* _About this task_
Using the records below, give again exactly the lines from the line that contains "below 0x110000; larger" through the line that contains "Abbreviation str := (list N) (only parsing).", both ends included, and only those.

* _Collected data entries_
= Beginning of Section =
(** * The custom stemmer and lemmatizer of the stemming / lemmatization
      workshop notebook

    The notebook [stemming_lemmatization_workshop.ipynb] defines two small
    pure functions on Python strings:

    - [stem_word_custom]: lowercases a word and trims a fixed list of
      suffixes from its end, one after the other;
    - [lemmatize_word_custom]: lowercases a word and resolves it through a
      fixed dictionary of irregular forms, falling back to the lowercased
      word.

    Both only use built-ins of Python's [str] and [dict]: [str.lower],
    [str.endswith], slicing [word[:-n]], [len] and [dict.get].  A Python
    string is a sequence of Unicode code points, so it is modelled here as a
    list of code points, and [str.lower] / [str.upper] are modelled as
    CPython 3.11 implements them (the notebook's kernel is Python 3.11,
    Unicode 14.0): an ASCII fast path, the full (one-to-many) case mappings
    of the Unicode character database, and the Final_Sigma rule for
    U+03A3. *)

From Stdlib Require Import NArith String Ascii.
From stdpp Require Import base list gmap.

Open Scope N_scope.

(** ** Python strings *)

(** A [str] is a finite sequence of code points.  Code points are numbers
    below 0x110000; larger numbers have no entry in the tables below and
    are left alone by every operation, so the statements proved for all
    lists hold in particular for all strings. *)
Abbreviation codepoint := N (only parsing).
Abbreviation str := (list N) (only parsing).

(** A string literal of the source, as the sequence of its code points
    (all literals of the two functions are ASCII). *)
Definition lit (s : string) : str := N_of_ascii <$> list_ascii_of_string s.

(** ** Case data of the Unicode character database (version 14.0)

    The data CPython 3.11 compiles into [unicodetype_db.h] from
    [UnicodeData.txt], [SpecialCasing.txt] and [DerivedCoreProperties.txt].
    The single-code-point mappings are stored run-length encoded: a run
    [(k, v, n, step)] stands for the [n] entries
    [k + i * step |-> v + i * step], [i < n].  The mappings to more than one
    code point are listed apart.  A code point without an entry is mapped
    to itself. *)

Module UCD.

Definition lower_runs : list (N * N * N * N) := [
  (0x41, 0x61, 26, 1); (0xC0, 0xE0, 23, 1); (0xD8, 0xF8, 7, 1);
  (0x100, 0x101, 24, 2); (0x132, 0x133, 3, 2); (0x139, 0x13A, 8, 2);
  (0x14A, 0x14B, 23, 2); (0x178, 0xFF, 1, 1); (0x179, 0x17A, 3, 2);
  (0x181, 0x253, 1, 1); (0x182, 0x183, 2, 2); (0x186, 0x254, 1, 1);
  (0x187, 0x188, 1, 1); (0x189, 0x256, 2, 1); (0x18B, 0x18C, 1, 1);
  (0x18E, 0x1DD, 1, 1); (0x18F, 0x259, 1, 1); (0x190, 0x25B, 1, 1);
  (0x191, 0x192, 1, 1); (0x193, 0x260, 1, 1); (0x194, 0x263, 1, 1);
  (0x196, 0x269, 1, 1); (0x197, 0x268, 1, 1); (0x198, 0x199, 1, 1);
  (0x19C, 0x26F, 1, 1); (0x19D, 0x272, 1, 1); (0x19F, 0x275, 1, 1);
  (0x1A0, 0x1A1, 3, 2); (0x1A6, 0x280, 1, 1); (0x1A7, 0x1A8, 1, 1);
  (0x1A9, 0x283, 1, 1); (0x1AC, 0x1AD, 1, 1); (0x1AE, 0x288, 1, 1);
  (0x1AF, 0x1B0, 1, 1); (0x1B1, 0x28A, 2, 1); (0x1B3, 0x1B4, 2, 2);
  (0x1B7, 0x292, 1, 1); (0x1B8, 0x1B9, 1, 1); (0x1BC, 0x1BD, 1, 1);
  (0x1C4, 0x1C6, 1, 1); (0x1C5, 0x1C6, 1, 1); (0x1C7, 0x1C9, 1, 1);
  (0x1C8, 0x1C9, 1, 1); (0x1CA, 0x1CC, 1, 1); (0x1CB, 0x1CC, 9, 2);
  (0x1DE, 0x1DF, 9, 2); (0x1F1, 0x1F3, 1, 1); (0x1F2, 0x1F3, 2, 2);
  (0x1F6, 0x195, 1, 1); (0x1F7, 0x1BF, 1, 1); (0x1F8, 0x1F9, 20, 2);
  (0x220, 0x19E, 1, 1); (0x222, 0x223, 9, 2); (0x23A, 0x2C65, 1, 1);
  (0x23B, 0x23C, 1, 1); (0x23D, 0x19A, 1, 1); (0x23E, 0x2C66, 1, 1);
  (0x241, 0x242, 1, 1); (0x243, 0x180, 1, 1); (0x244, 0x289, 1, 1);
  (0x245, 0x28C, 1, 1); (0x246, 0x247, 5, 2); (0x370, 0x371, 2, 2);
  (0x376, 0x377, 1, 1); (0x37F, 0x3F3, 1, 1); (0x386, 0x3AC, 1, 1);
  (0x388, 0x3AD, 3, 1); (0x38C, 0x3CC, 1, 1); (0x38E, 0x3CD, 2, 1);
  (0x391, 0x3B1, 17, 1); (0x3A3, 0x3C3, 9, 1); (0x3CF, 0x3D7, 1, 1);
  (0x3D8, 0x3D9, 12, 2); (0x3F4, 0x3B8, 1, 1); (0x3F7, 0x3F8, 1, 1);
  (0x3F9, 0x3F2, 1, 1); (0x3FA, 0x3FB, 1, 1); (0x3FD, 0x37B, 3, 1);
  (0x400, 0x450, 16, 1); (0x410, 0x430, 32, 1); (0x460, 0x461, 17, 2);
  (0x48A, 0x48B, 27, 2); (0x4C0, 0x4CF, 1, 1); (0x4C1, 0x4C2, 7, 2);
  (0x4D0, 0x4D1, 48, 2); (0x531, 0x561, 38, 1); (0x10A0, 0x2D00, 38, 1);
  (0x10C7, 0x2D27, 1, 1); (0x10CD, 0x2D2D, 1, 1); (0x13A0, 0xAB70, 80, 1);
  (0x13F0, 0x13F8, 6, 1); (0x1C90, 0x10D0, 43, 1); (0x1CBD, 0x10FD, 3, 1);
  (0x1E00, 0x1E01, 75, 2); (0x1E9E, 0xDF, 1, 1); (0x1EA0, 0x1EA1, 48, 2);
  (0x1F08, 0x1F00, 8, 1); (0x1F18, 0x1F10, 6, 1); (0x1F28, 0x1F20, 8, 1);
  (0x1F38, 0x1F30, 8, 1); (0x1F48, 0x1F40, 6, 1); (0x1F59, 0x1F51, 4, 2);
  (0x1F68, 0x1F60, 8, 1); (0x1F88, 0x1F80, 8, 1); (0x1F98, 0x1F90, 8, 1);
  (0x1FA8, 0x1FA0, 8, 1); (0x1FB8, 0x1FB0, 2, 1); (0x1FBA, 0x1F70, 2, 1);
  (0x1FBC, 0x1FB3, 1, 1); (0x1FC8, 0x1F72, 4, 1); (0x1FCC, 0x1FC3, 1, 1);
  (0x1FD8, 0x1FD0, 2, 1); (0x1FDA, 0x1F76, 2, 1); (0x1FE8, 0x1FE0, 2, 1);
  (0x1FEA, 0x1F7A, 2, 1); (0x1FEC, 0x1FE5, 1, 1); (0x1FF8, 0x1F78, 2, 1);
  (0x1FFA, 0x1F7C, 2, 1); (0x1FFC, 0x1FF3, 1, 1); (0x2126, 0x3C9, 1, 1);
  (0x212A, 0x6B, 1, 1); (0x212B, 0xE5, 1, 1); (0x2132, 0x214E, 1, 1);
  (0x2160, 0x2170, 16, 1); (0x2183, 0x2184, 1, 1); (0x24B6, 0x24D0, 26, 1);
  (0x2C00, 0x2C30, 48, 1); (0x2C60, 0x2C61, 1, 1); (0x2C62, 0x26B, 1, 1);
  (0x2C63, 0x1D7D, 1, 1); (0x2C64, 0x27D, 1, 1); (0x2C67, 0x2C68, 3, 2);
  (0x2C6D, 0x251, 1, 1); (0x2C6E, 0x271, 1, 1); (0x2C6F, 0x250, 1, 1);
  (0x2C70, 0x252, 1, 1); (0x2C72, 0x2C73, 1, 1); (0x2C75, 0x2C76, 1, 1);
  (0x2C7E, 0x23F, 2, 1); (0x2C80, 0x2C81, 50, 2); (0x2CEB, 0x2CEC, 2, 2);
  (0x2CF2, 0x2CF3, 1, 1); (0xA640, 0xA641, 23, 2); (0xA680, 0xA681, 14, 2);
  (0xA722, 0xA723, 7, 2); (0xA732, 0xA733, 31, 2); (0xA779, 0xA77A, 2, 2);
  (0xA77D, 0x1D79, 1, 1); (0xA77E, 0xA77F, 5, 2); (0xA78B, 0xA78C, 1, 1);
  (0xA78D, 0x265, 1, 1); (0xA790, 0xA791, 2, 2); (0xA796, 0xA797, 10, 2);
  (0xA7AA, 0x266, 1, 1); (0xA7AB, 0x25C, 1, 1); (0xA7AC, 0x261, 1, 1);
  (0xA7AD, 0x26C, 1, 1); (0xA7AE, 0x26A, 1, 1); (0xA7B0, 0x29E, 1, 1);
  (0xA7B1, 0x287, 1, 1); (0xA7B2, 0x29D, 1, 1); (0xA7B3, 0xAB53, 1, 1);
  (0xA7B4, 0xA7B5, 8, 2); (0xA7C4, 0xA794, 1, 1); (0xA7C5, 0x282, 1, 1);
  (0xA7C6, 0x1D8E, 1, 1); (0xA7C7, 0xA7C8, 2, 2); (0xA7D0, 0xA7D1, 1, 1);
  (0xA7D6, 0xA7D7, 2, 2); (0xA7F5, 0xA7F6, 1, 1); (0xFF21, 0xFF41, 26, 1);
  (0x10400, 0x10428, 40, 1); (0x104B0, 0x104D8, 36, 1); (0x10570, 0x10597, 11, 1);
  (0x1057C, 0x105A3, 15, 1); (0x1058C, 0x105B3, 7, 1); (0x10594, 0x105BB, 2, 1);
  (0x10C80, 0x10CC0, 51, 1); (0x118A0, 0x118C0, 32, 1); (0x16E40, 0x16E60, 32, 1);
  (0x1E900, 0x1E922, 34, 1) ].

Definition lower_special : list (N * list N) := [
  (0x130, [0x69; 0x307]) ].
= End of Section =
= Beginning of Section =
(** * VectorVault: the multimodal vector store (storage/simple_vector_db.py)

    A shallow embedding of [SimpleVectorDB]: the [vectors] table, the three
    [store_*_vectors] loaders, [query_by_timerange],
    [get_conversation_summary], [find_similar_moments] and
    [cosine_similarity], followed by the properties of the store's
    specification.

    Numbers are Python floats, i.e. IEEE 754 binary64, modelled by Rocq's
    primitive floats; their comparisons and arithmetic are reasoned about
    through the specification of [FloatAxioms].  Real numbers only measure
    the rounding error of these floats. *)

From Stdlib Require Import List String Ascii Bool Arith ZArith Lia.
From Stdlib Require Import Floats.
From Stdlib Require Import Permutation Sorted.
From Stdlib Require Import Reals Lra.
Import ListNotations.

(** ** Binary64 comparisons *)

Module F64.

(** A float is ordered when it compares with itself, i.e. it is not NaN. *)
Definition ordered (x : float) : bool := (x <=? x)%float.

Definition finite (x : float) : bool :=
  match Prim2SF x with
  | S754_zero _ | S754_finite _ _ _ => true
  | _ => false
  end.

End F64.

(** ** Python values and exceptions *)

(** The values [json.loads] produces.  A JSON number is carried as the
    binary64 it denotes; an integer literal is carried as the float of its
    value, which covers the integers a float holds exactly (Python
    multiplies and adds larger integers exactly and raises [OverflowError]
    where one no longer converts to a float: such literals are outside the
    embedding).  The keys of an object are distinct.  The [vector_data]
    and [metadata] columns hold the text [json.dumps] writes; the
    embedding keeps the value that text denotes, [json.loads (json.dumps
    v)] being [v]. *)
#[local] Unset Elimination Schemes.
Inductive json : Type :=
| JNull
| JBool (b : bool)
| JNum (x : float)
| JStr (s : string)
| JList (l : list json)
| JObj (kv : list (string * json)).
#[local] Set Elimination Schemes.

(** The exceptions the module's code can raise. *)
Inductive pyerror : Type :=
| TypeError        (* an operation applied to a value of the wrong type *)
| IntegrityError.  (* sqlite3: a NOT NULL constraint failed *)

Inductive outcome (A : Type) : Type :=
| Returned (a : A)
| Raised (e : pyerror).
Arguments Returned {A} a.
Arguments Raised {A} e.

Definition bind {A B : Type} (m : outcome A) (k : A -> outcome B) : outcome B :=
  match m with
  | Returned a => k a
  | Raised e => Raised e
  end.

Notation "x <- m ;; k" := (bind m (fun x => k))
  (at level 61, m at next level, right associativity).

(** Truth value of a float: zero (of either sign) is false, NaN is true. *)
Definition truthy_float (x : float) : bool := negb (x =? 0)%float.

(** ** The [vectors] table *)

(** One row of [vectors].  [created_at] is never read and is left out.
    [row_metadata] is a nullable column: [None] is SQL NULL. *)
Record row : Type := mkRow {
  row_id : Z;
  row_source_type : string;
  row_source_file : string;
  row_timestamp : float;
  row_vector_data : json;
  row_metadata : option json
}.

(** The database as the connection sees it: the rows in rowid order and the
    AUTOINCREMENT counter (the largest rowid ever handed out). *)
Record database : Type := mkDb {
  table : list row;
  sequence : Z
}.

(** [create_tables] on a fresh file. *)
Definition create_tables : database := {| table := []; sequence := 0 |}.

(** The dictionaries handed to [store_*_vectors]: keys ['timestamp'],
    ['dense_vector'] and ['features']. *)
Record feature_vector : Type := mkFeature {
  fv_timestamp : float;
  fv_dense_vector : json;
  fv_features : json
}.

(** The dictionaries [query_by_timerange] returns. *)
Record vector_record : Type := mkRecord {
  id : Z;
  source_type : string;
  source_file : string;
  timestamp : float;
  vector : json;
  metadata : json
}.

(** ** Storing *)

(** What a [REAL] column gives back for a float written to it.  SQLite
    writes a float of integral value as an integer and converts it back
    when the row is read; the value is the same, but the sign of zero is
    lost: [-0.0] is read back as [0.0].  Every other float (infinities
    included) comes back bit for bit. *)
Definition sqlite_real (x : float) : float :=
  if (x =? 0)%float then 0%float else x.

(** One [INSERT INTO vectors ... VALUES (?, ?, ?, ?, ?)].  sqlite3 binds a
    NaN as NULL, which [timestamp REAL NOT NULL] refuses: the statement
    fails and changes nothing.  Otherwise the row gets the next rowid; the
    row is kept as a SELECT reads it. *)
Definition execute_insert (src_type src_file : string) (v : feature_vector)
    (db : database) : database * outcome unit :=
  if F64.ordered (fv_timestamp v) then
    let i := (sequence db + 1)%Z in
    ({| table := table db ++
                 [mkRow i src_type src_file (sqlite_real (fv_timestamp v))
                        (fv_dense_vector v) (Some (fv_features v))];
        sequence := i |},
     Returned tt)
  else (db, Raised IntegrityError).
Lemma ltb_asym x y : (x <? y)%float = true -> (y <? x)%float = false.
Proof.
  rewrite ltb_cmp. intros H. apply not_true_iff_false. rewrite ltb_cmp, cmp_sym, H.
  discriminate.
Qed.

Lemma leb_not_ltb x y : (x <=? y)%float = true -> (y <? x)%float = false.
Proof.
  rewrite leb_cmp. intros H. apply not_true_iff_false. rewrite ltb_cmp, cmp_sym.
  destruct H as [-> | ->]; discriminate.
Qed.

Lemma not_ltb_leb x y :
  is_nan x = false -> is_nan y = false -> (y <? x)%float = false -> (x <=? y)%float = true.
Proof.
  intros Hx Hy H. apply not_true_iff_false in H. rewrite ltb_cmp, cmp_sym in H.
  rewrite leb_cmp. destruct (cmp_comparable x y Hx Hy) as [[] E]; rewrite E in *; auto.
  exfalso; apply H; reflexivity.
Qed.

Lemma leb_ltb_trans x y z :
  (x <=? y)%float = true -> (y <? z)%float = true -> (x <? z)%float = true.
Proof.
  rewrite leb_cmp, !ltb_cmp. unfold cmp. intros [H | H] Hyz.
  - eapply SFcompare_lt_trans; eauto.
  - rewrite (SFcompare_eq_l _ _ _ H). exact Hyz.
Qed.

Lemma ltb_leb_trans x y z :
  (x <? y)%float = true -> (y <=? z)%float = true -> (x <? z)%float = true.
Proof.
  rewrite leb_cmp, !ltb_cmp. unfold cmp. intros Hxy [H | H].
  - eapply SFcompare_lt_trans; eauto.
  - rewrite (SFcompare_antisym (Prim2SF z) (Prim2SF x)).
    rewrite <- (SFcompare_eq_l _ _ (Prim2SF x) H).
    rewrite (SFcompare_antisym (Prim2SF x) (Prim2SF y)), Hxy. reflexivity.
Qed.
= End of Section =
* _Answer to this task_
    below 0x110000; larger numbers have no entry in the tables below and
    are left alone by every operation, so the statements proved for all
    lists hold in particular for all strings. *)
Abbreviation codepoint := N (only parsing).
Abbreviation str := (list N) (only parsing).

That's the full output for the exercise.